Антон, уже стоящий ко мне спиной, вдруг напрягся и обернулся, злобно сощурившись.

– Нет! – и отправился в комнату.

Я пошёл за ним, шлепая по линолеуму босыми мокрыми ногами.

– Причина?

Аккуратно, но весьма крепко обняв парня за шею со спины, потребовал ответа. Все участки тела, которыми мы соприкасались, мгновенно напряглись, а Антон нервно втянул воздух ртом.

– Убери руки, Лёх, иначе я за себя не ручаюсь!

Я склонился над его ухом, улыбнувшись.

– Ну, вообще-то, Ярослав, или ты забыл?

Тоха резко дернулся назад, впечатывая меня в стену, и поднырнул мне под руки, выходя из захвата. Теперь друг стоял напротив, злобно ощерившись. Нет, не так. Он нависал надо мной, и я ощущал его физическое превосходство каждой клеточкой тела. Это было… необычно.
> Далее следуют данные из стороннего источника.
(* ===== verification/RegExpSyntax.v ===== *)
(** * Regular expressions: patterns

    The syntax of ECMA-262 (edition 5.1, with the extensions of its annex B that
    every browser has) as a type, and the constructor [new RegExp(p, flags)] as a
    parser; no result is a [SyntaxError].  A character is its code; the parser
    runs on as many steps as the pattern has characters. *)

From S2P Require Import Prelude JsString.

Definition code (c : ascii) : Z := Z.of_N (N_of_ascii c).

(** A class: ranges of codes, both ends included. *)
Abbreviation ranges := (list (Z * Z)).

Inductive node :=
| NEmpty
| NSet (neg : bool) (rs : ranges)
| NDot
| NStart
| NEnd
| NWord (neg : bool)
| NSeq (a b : node)
| NAlt (a b : node)
| NGroup (i : nat) (a : node)
| NLook (neg : bool) (a : node)
| NBack (i : nat)
| NRep (min : nat) (max : option nat) (greedy : bool) (g0 gn : nat) (a : node).

(** ** Characters *)

Definition NChar (c : Z) : node := NSet false [(c, c)].

Definition r_digit : ranges := [(48, 57)].
Definition r_word : ranges := [(48, 57); (65, 90); (95, 95); (97, 122)].
Definition r_space : ranges := [(9, 13); (32, 32); (160, 160)].

(** All codes that are not in the ranges, which are ascending. *)
Fixpoint complement_from (lo : Z) (rs : ranges) : ranges :=
  match rs with
  | [] => [(lo, 65535)]
  | (a, b) :: rs' => (if lo <? a then [(lo, a - 1)] else []) ++ complement_from (b + 1) rs'
  end.
Definition complement : ranges → ranges := complement_from 0.

Definition is_dec (c : ascii) : bool := (48 <=? code c) && (code c <=? 57).
Definition is_letter (c : ascii) : bool :=
  (65 <=? code c) && (code c <=? 90) || (97 <=? code c) && (code c <=? 122).
Definition hex_digit (c : ascii) : option Z :=
  if is_dec c then Some (code c - 48)
  else if (65 <=? code c) && (code c <=? 70) then Some (code c - 55)
  else if (97 <=? code c) && (code c <=? 102) then Some (code c - 87)
  else None.

(** [n] hexadecimal digits. *)
Fixpoint take_hex (n : nat) (acc : Z) (s : string) : option (Z * string) :=
  match n, s with
  | O, _ => Some (acc, s)
  | S n', String c s' => d ← hex_digit c; take_hex n' (acc * 16 + d) s'
  | S _, EmptyString => None
  end.

Fixpoint take_dec (s : string) (acc : Z) (n : nat) : Z * nat * string :=
  match s with
  | String c s' => if is_dec c then take_dec s' (acc * 10 + (code c - 48)) (S n) else (acc, n, s)
  | EmptyString => (acc, n, s)
  end.

(** Up to [n] octal digits with a value below 256. *)
Fixpoint take_octal (n : nat) (acc : Z) (s : string) : Z * string :=
  match n, s with
  | S n', String c s' =>
      if (48 <=? code c) && (code c <=? 55) && (acc * 8 + (code c - 48) <? 256)
      then take_octal n' (acc * 8 + (code c - 48)) s' else (acc, s)
  | _, _ => (acc, s)
  end.

(** ** Escapes *)

Inductive escape := EChar (c : Z) | EClass (rs : ranges).

(** Behind a backslash, apart from what differs inside and outside of classes:
    assertions, back references and the letter [c]. *)
Definition take_escape (s : string) : option (escape * string) :=
  match s with
  | EmptyString => None
  | String c s' =>
      let n := code c in
      let class rs := Some (EClass rs, s') in
      let char k := Some (EChar k, s') in
      if (c =? "d")%char then class r_digit
      else if (c =? "D")%char then class (complement r_digit)
      else if (c =? "w")%char then class r_word
      else if (c =? "W")%char then class (complement r_word)
      else if (c =? "s")%char then class r_space
      else if (c =? "S")%char then class (complement r_space)
      else if (c =? "t")%char then char 9
      else if (c =? "n")%char then char 10
      else if (c =? "v")%char then char 11
      else if (c =? "f")%char then char 12
      else if (c =? "r")%char then char 13
      else if (c =? "x")%char then
        match take_hex 2 0 s' with Some (k, r) => Some (EChar k, r) | None => char n end
      else if (c =? "u")%char then
        match take_hex 4 0 s' with Some (k, r) => Some (EChar k, r) | None => char n end
      else if (48 <=? n) && (n <=? 55) then
        let '(k, r) := take_octal 3 0 s in Some (EChar k, r)
      else char n
  end.

(** [\c] with a letter is a control character, otherwise a backslash. *)
Definition take_control (in_class : bool) (s : string) : option (Z * string) :=
  match s with
  | String c s' =>
      if is_letter c || (in_class && (is_dec c || (c =? "_")%char))
      then Some (code c mod 32, s') else None
  | EmptyString => None
  end.

Definition backslash : ascii := "\".

(** ** Classes *)

(** One atom of a class. *)
Definition class_atom (s : string) : option (escape * string) :=
  match s with
  | EmptyString => None
  | String c s' =>
      if (c =? backslash)%char then
        match s' with
        | EmptyString => None
        | String e s'' =>
            if (e =? "b")%char then Some (EChar 8, s'')
            else if (e =? "c")%char then
              match take_control true s'' with
              | Some (k, r) => Some (EChar k, r)
              | None => Some (EChar (code backslash), s')
              end
            else take_escape s'
        end
      else Some (EChar (code c), s')
  end.

Definition escape_ranges (e : escape) : ranges :=
  match e with EChar c => [(c, c)] | EClass rs => rs end.

(** The ranges up to the closing bracket. *)
Fixpoint class_body (fuel : nat) (s : string) (acc : ranges) : option (ranges * string) :=
  match fuel with
  | O => None
  | S fuel' =>
      match s with
      | EmptyString => None
      | String c s0 =>
          if (c =? "]")%char then Some (acc, s0)
          else
            '(a, s1) ← class_atom s;
            match s1 with
            | String d s2 =>
                if (d =? "-")%char then
                  match s2 with
                  | String e _ =>
                      if (e =? "]")%char
                      then class_body fuel' s2 (acc ++ escape_ranges a ++ [(45, 45)])
                      else
                        '(b, s3) ← class_atom s2;
                        match a, b with
                        | EChar lo, EChar hi =>
                            if hi <? lo then None
                            else class_body fuel' s3 (acc ++ [(lo, hi)])
                        | _, _ => class_body fuel' s3
                                    (acc ++ escape_ranges a ++ [(45, 45)] ++ escape_ranges b)
                        end
                  | EmptyString => None
                  end
                else class_body fuel' s1 (acc ++ escape_ranges a)
            | EmptyString => None
            end
      end
  end.

Definition take_class (s : string) : option (node * string) :=
  match s with
  | String c s' =>
      if (c =? "^")%char
      then '(rs, r) ← class_body (S (String.length s)) s' []; Some (NSet true rs, r)
      else '(rs, r) ← class_body (S (String.length s)) s []; Some (NSet false rs, r)
  | EmptyString => None
  end.

(** ** Quantifiers *)

(** [{n}], [{n,}] and [{n,m}], behind the brace. *)
Definition take_braces (s : string) : option (nat * option nat * string) :=
  let '(n, k, s1) := take_dec s 0 0 in
  if (k =? 0)%nat then None
  else match s1 with
       | String c s2 =>
           if (c =? "}")%char then Some (Z.to_nat n, Some (Z.to_nat n), s2)
           else if (c =? ",")%char then
             let '(m, j, s3) := take_dec s2 0 0 in
             match s3 with
             | String d s4 =>
                 if (d =? "}")%char
                 then Some (Z.to_nat n, if (j =? 0)%nat then None else Some (Z.to_nat m), s4)
                 else None
             | EmptyString => None
             end
           else None
       | EmptyString => None
       end.

(** A quantifier, if the text starts with one. *)
Definition take_quantifier (s : string) : option (nat * option nat * string) :=
  match s with
  | String c s' =>
      if (c =? "*")%char then Some (0%nat, None, s')
      else if (c =? "+")%char then Some (1%nat, None, s')
      else if (c =? "?")%char then Some (0%nat, Some 1%nat, s')
      else if (c =? "{")%char then take_braces s'
      else None
  | EmptyString => None
  end.

(** The node behind its quantifier, if it has one; [g0] and [gn] are the groups
    opened before and at the end of it.  A maximum below the minimum is an error. *)
Definition quantified (a : node) (g0 gn : nat) (s : string) : option (node * string) :=
  match take_quantifier s with
  | None => Some (a, s)
  | Some (min, max, s1) =>
      if match max with Some m => (m <? min)%nat | None => false end then None
      else match s1 with
           | String c s2 =>
               if (c =? "?")%char then Some (NRep min max false g0 gn a, s2)
               else Some (NRep min max true g0 gn a, s1)
           | EmptyString => Some (NRep min max true g0 gn a, s1)
           end
  end.

(** ** Patterns *)

(** The number of capturing groups of a pattern. *)
Fixpoint count_groups (in_class : bool) (s : string) : nat :=
  match s with
  | EmptyString => 0
  | String c s' =>
      if (c =? backslash)%char then match s' with String _ s'' => count_groups in_class s'' | _ => 0 end
      else if in_class then count_groups (negb (c =? "]")%char) s'
      else if (c =? "[")%char then count_groups true s'
      else if (c =? "(")%char then
        match s' with
        | String d _ => if (d =? "?")%char then count_groups false s' else S (count_groups false s')
        | EmptyString => 1
        end
      else count_groups false s'
  end.

(** An atom that starts with a backslash, behind it. *)
Definition escaped_atom (total : nat) (s : string) : option (node * string) :=
  match s with
  | EmptyString => None
  | String c s' =>
      let escape :=
        '(e, r) ← take_escape s;
        Some (match e with EChar k => NChar k | EClass rs => NSet false rs end, r) in
      if (c =? "c")%char then
        match take_control false s' with
        | Some (k, r) => Some (NChar k, r)
        | None => Some (NChar (code backslash), s)
        end
      else if is_dec c && negb (c =? "0")%char then
        let '(n, _, r) := take_dec s 0 0 in
        if n <=? Z.of_nat total then Some (NBack (Z.to_nat n), r) else escape
      else escape
  end.

(** What [take_term] may find. *)
Definition starts (s : string) (c : ascii) : bool :=
  match s with String d _ => (d =? c)%char | EmptyString => false end.

Definition tail (s : string) : string := match s with String _ s' => s' | EmptyString => "" end.

(** ** The parser *)

Section alternative.
Context (total : nat) (disj : nat → string → option (node * string * nat)).

(** The terms up to a bar, a closing parenthesis or the end; [disj] parses what
    is inside of parentheses.  [n] is the number of groups opened so far; the
    results are the node, the rest and the new number. *)
Fixpoint alternative (k : nat) (n : nat) (s : string) : option (node * string * nat) :=
  match k with
  | O => None
  | S k' =>
      let after (a : node) (n0 n1 : nat) (r : string) :=
        '(b, r') ← quantified a n0 n1 r;
        '(rest, r'', n2) ← alternative k' n1 r';
        Some (NSeq b rest, r'', n2) in
      let assertion (a : node) (r : string) :=
        match take_quantifier r with
        | Some _ => None
        | None => '(rest, r', n2) ← alternative k' n r; Some (NSeq a rest, r', n2)
        end in
      match s with
      | EmptyString => Some (NEmpty, s, n)
      | String c s' =>
          if (c =? "|")%char || (c =? ")")%char then Some (NEmpty, s, n)
          else if (c =? "^")%char then assertion NStart s'
          else if (c =? "$")%char then assertion NEnd s'
          else if (c =? "(")%char then
            if starts s' "?" then
              let inner := tail (tail s') in
              let close (mk : node → node) :=
                '(d, r, n1) ← disj n inner;
                if starts r ")" then after (mk d) n n1 (tail r) else None in
              if starts (tail s') ":" then close (λ d, d)
              else if starts (tail s') "=" then close (NLook false)
              else if starts (tail s') "!" then close (NLook true)
              else None
            else
              '(d, r, n1) ← disj (S n) s';
              if starts r ")" then after (NGroup (S n) d) n n1 (tail r) else None
          else if (c =? ".")%char then after NDot n n s'
          else if (c =? "[")%char then '(a, r) ← take_class s'; after a n n r
          else if (c =? backslash)%char then
            if starts s' "b" then assertion (NWord false) (tail s')
            else if starts s' "B" then assertion (NWord true) (tail s')
            else '(a, r) ← escaped_atom total s'; after a n n r
          else match take_quantifier s with
               | Some _ => None
               | None => after (NChar (code c)) n n s'
               end
      end
  end.
End alternative.

Fixpoint disjunction (total fuel : nat) (n : nat) (s : string) : option (node * string * nat) :=
  match fuel with
  | O => None
  | S fuel' =>
      '(a, r, n1) ← alternative total (disjunction total fuel') (S (String.length s)) n s;
      if starts r "|"
      then '(b, r', n2) ← disjunction total fuel' n1 (tail r); Some (NAlt a b, r', n2)
      else Some (a, r, n1)
  end.

(** The whole pattern; a closing parenthesis too many is an error. *)
Definition parse_pattern (p : string) : option node :=
  '(d, r, _) ← disjunction (count_groups false p) (S (String.length p)) 0 p;
  if (r =? "")%string then Some d else None.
– Тош?… – позвал я несколько неуверенно, чуть склонив голову набок.

Парень, стиснув зубы, прижался своим лбом к моему.

– Ты даже не представляешь, сколько раз мне хотелось вот так приложить твою дурную башку об стену, чтобы вдолбить туда простые истины… Сколько раз? Я давно перестал считать, Лёха! Как ты не поймёшь, что мне больно?! Я люблю тебя! Я столько лет ждал, надеялся, что ты увидишь… Почему ты такой охрененно слепой? – последнюю фразу он буквально проорал мне в лицо, а после резко отстранился, сделав шаг назад, споткнулся о край ковра и упал на пол, шокировано глядя на меня. – Лёха, – выдохнул обреченно, а на глазах навернулись слёзы. Антон зажал рот руками и опустил голову.

Я опустился рядом с ним на колени и заговорил, стараясь сдержать дрожь в голосе:

– Тох, сейчас я пойду в ванную, а ты останешься здесь и успокоишься. Когда вернусь, мы поговорим. Надеюсь, глупостей делать не будешь, да? Потому что сейчас твоя задача – позвонить папусу и рассказать о том, что я смог раздобыть доказательства причастности Донских к моему убийству. Скажи, чтобы он приезжал сюда, окей?

Глубоковских, не поднимая глаз, кивнул и стёр слёзы с щек рукавом свитера.

…Тёплые капли воды, стекающие по лицу, бесили. Конечно, ничто не могло сравниться с тем, что творилось у меня на душе, но физические раздражители тоже имели свой вес.

Сказанные Антоном слова заставили меня пересмотреть всю свою жизнь за пару минут. Наша первая встреча, первые проказы в школе, первая пьянка, бессонные ночи перед экзаменами… квартира эта!

Чёрт. Да о чём я вообще думаю?

“Точняк, дурила, о чём?” – голос в голове снова застал меня в самый неожиданный момент.

“Я тут заметил, что могу с тобой говорить, когда ты на взводе, так что волнуйся там, окей?”

Да какие, блядь, проблемы! У меня и так сердце колотится, как бешеное, от таких неожиданностей.

“Вот и ладушки. Я вообще удивляюсь тебе, Алёша! Чел чуть ли не на коленях тебя умоляет о любви, а ты тут сидишь, сомневаешься в себе, как девственница в критические дни. Не ты ли неделю назад смирился с тем, что хочешь Антошку? Так иди и скажи ему!”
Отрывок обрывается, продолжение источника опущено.